# Natural Language Processing
## Building an NLP Pipeline
- Text processing
- Feature extraction
- Modelling

### Text processing
- format from: html, pdf, docs, voice, books etc
- format to: plain text (stem, punctuation, stop words etc)

### Feature extraction
- depends on what kind of model you're using and what task you're tying to accomplish.
  - if you want to use a graph based model to extract insights, you may want to represent your words as symbolic nodes with relationships between them like **WordNet**.
  - for statistical models, you need some sort of numerical representation.
- think about the end goal
  - if you're tying to perform a document level task, such as spam detection or sentiment analysis, you may want to use a per document representations such as **bag-of-words** or **doc2vec**.
  - if you want to work with individual words and phrases, such as for text generation or machine translation, you'll need a word level representation such as **word2vec** or **glove**

### Modelling
- designing a model: statistical or machine learning model
- fitting its parameters to training data using an optimization procedure
- using it to make predictions about unseen data

### Part-of-Speech Tagging
- Note: **Part-of-speech** tagging using a predefined grammar but limited solution.
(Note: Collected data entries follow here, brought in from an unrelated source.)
(** Any pointer into a slot span of a super page leads to the metadata of
    the span and from it back to the first byte of the span; the slot found for
    the pointer is the one that contains it, one of the slots that lie wholly
    in the span, and a pointer past the bytes of the span has none.  No check
    fails, and the division by the reciprocal is exact. *)
Theorem slot_start_exact `{P : Platform} {L : PlatformLaws P} `{BuildMode} h base idx m b r off :
  span_at h base idx m b r → 0 ≤ off < get_pages_per_slot_span b * PartitionPageSize →
  let start := span_start base idx in
  ∃ meta, FromSlotInnerPtr h (start + off) = Ret meta ∧ pages h !! meta = Some (mkPage (SpanMetadata m) 0) ∧
    ToSlotSpanStartPtr meta = Ret start ∧ IsValidSlotSpan h meta = Ret true ∧
    ∃ slot, GetSlotStartInSuperPage h (start + off) = Ret slot ∧
      if off <? span_bytes b
      then slot ≤ start + off < slot + slot_size b ∧ start ≤ slot ∧ slot + slot_size b ≤ start + span_bytes b ∧ (slot_size b | slot - start)
      else slot = 0.
Proof.
  intros Hs Hoff start. exists (metadata base idx). split_and!; [by eapply from_inner|apply (span_first _ _ _ _ _ _ Hs)|by eapply span_begin|by eapply span_valid|].
  exists (if off <? span_bytes b then slot_at base idx b off else 0). split; [by eapply slot_start_found|].
  destruct (Z.ltb_spec off (span_bytes b)) as [Hlt|]; [|done]. pose proof (slot_at_bounds h base idx m b r Hs off) as Hb.
  fold start in Hb |- *. destruct (span_bucket _ _ _ _ _ _ Hs) as (_ & _ & (Hz & _) & _ & _ & Hd).
  assert (0 ≤ off / slot_size b) as H0 by (apply Z.div_pos; lia). unfold slot_at in *. fold start in Hb |- *. split_and!; [lia|lia|nia| |].
  - fold (span_bytes b) in Hd. destruct Hd as [n Hn]. assert (off / slot_size b < n) by (apply Z.div_lt_upper_bound; lia). nia.
  - exists (off / slot_size b). lia.
Qed.

(** With a reference count in front of objects, a pointer just past the end of
    one, moved back by one byte, still finds its slot. *)
Lemma ref_count_slot_start `{P : Platform} {L : PlatformLaws P} `{BuildMode} h base idx m b r adjustment off :
  span_at h base idx m b r → allow_ref_count r = true → 0 ≤ off < span_bytes b →
  PartitionAllocGetSlotStart h adjustment (span_start base idx + off + adjustment) = Ret (slot_at base idx b off).
Proof.
  intros Hs Hrc Hoff. destruct (span_size h base idx m b r Hs) as (_ & _ & Hb).
  assert (0 ≤ off < get_pages_per_slot_span b * PartitionPageSize) as Hoff' by lia.
  pose proof (inner_offset h base idx m b r Hs off Hoff') as Ho. pose proof (span_super_page _ _ _ _ _ _ Hs) as Hsp.
  destruct page_sizes as (E1 & E2 & H1 & H2 & H3 & E3 & E4). pose proof (slot_at_bounds h base idx m b r Hs off) as Hsl.
  unfold PartitionAllocGetSlotStart. replace (size (span_start base idx + off + adjustment - adjustment)) with (span_start base idx + off).
  2:{ replace (span_start base idx + off + adjustment - adjustment) with (base + (idx * PartitionPageSize + off)) by (unfold span_start; lia).
      rewrite size_address by (done || lia). unfold span_start. lia. }
  unfold PartitionAllocGetSlotSpanForSizeQuery. rewrite (from_inner h base idx m b r Hs off Hoff'). cbn [mbind outcome_bind].
  rewrite (pa_dcheck_true _ (span_valid h base idx m b r Hs)). cbn [mbind outcome_bind].
  destruct (span_root_found h base idx m b r Hs) as (root & Hz & -> & Hr & _). cbn [mbind outcome_bind].
  rewrite pa_dcheck_true; [|rewrite (read_some _ _ _ Hz Hr); cbn [mbind outcome_bind]; by rewrite Hrc]. cbn [mbind outcome_bind].
  rewrite (span_begin h base idx m b r Hs). cbn [mbind outcome_bind]. rewrite (span_bucket_read h base idx m b r Hs). cbn [mbind outcome_bind].
  replace (span_start base idx + off - span_start base idx) with off by lia.
  destruct (span_bucket _ _ _ _ _ _ Hs) as (_ & _ & (Hsz & _) & _ & Hmax & _). fold (span_bytes b) in Hmax. change kMaxBucketed with 983040 in *.
  rewrite small_size by lia.
  rewrite (slot_number_found h base idx m b r Hs off) by lia. cbn [mbind outcome_bind]. rewrite (Z.mul_comm (slot_size b)).
  assert (0 ≤ off / slot_size b * slot_size b ≤ off) as H0.
  { unfold slot_at in Hsl. split; [apply Z.mul_nonneg_nonneg; [apply Z.div_pos; lia|lia]|lia]. }
  destruct (span_pages _ _ _ _ _ _ Hs) as [Hi _]. assert (0 ≤ idx * PartitionPageSize) by (apply Z.mul_nonneg_nonneg; lia).
  unfold slot_at, span_start. rewrite (small_size (off / slot_size b * slot_size b)) by lia. rewrite <-!Z.add_assoc, size_address by (done || lia). done.
Qed.

(** A super page with a single span, of slots of 48 bytes. *)
Definition bucket_48 : PartitionBucket := mkBucket (2 ^ 21 + 4096 + 32) 48 3 (2 ^ 42 / 48 + 1).
Definition small_root : PartitionRoot := mkRoot (2 ^ 64 - 9001) false false false 0.
Definition small_heap (m : SlotSpanMetadata) : heap :=
  mkHeap {[ 2 ^ 21 + 4096 + 32 := mkPage (SpanMetadata m) 0 ]} {[ 5000 := bucket_48 ]} {[ 2 ^ 21 + 4096 := 9000 ]} {[ 9000 := small_root ]} (2 ^ 40) ∅.

Lemma small_heap_span m : bucket m = 5000 → span_at (P := android_64) (small_heap m) (2 ^ 21) 1 m bucket_48 small_root.
Proof.
  intros Hm. split.
  - split_and!; done.
  - split; vm_compute; discriminate.
  - done.
  - intros k Hk. change (@get_pages_per_slot_span android_64 _) with 1 in Hk. lia.
  - rewrite Hm. split; [done|]. split; [done|]. split; [|split; [cbn; lia|split; [done|exists 256; reflexivity]]].
    split; [split; done|split; [|reflexivity]]. vm_compute; discriminate.
  - exists 9000. done.
  - done.
  - vm_compute; discriminate.
  - intros o Ho. unfold IsManagedByPartitionAllocDirectMap. simpl. apply Z.eqb_neq. change kSuperPageSize with 2097152 in Ho.
    assert (0 ≤ 2 ^ 21 + o < 2 ^ 34) as Hr by lia. pose proof (Z.land_nonneg (2 ^ 21 + o) (@kDirectMapPoolBaseMask android_64)).
    assert (Z.land (2 ^ 21 + o) (@kDirectMapPoolBaseMask android_64) = 0) as E; [|rewrite E; done].
    change (@kDirectMapPoolBaseMask android_64) with (Z.shiftl (Z.ones 30) 34). apply Z.bits_inj'. intros n Hn. rewrite Z.land_spec, Z.bits_0.
    destruct (decide (n < 34)); [rewrite Z.shiftl_spec_low by lia; apply andb_false_r|].
    rewrite Z.bits_above_log2; [done|lia|]. apply (Z.lt_le_trans _ 34); [apply log2_lt; lia|lia].
Qed.

Lemma slot_start_exact_witness : ∃ slot,
  @GetSlotStartInSuperPage android_64 debug_build (small_heap (mkSpan 0 0 5000 1 0 (-1))) (2 ^ 21 + 2 ^ 14 + 100) = Ret slot ∧
  slot ≤ 2 ^ 21 + 2 ^ 14 + 100 < slot + 48.
Proof.
  destruct (slot_start_exact (H := debug_build) _ _ _ _ _ _ 100 (small_heap_span (mkSpan 0 0 5000 1 0 (-1)) eq_refl) ltac:(split; [lia|reflexivity]))
    as (meta & _ & _ & _ & _ & slot & E & Hb).
  exists slot. split; [exact E|exact (proj1 Hb)].
Defined.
It can be very tedious and error-prone for a large corpus of text, since you have to account for all possible sentence structures and tags!
- There are other more advanced forms of POS tagging that can learn sentence structures and tags from given data, including **Hidden Markov Models (HMMs)** and **Recurrent Neural Networks (RNNs)***.


In [6]:
import nltk 
nltk.download('punkt')
nltk.download('averaged_perceptron_tagger')
from nltk import pos_tag, word_tokenize
# Tag parts of speech (PoS)
sentence = word_tokenize("I always lie down to tell a lie")
pos_tag(sentence)

[nltk_data] Downloading package punkt to /Users/qingqing/nltk_data...
[nltk_data]   Package punkt is already up-to-date!
[nltk_data] Downloading package averaged_perceptron_tagger to
[nltk_data]     /Users/qingqing/nltk_data...
[nltk_data]   Unzipping taggers/averaged_perceptron_tagger.zip.


[('I', 'PRP'),
 ('always', 'RB'),
 ('lie', 'VBP'),
 ('down', 'RP'),
 ('to', 'TO'),
 ('tell', 'VB'),
 ('a', 'DT'),
 ('lie', 'NN')]

### Named Entity Recognition

In [None]:
nltk.download('maxent_ne_chunker')
from nltk import pos_tag, ne_chunk
from nltk.tokenize import word_tokenize 
# Recognize named entities in a tagged sentence 
ne_chunk(pos_tag(word_tokenize("Antonio joined Udacity Inc. in California.")))

### Bag of Words 
- To obtain a bag of words from a piece of raw text, need to simply apply appropriate text processing steps: 
    - cleanning 
    - normalizing
    - splitting into words 
    - stemming
    - lemmatization 
- treat the resulting tokens as an un-ordered collection of set 
_But keeping these as separeate sets is very inefficient, they may have differnt sizes, may contain different words and are hard to compare, and words may appear multiple times_

- a more useful approach is to turn each document into a vector of numbers represing how many times each word occurs in a document 
- A set of document is called corpus and this gives the context of the vectors to be calculated 
    - first: collect all the unique words present in your corpus to form your vocabulary 
    - second: arrange these words in some order and let them form the vector element positions or columns of a table and assume each document is a row 
    - third: count the number of occurrences of each word in eacch document and enter the value in the respective column, at this stage, it is easier to think of this as a **Document-Term-Matrix**, illustratin the relationship between documents in rows and words or terms in columns 
- One possibility is to compare documents based on how many words they have in common or how similar their term frequencies are 
    - **dot product between the two row vectores**: is the sum of the products of corresponding elements. greater the products, more similar the two vectors are. but  it only capture the overlap not affacted by other values that are not uncommon
    - **cosine similarity**: divide the dot product of two vectors by the product of their magnitudes or Euclidean norms 

### TF-IDF
- tfidf(t,d,D) = tf(t,d) * idf(t,D) = term frequency * inverse document frequency = count(t,d)/|d| * log(|D|/|{d belongs to D: t belongs to d}|

### One-Hot Encoding 
- treat each word like a class 
- assign it a vector that has one in a single pre-determined position for that word and zero everywhere else, just like the bag-of words idea, only that we keeyp a single word in each bag and build a vector for it 

### Word Embeddings 
- control word representation by limiting it to a fixed-size vector 
    - if two words are similar in meaning, they should be closer to each other compared to words that are not
    - if tow words have a similar difference in their meanings, they should be approximately equally separated in the embedded space
    - can use such a representation for a variety of purposes like finding synonyms and analogies, identifying concepts around which words are clustered, classifying words as positive, negative, neutral,etc. 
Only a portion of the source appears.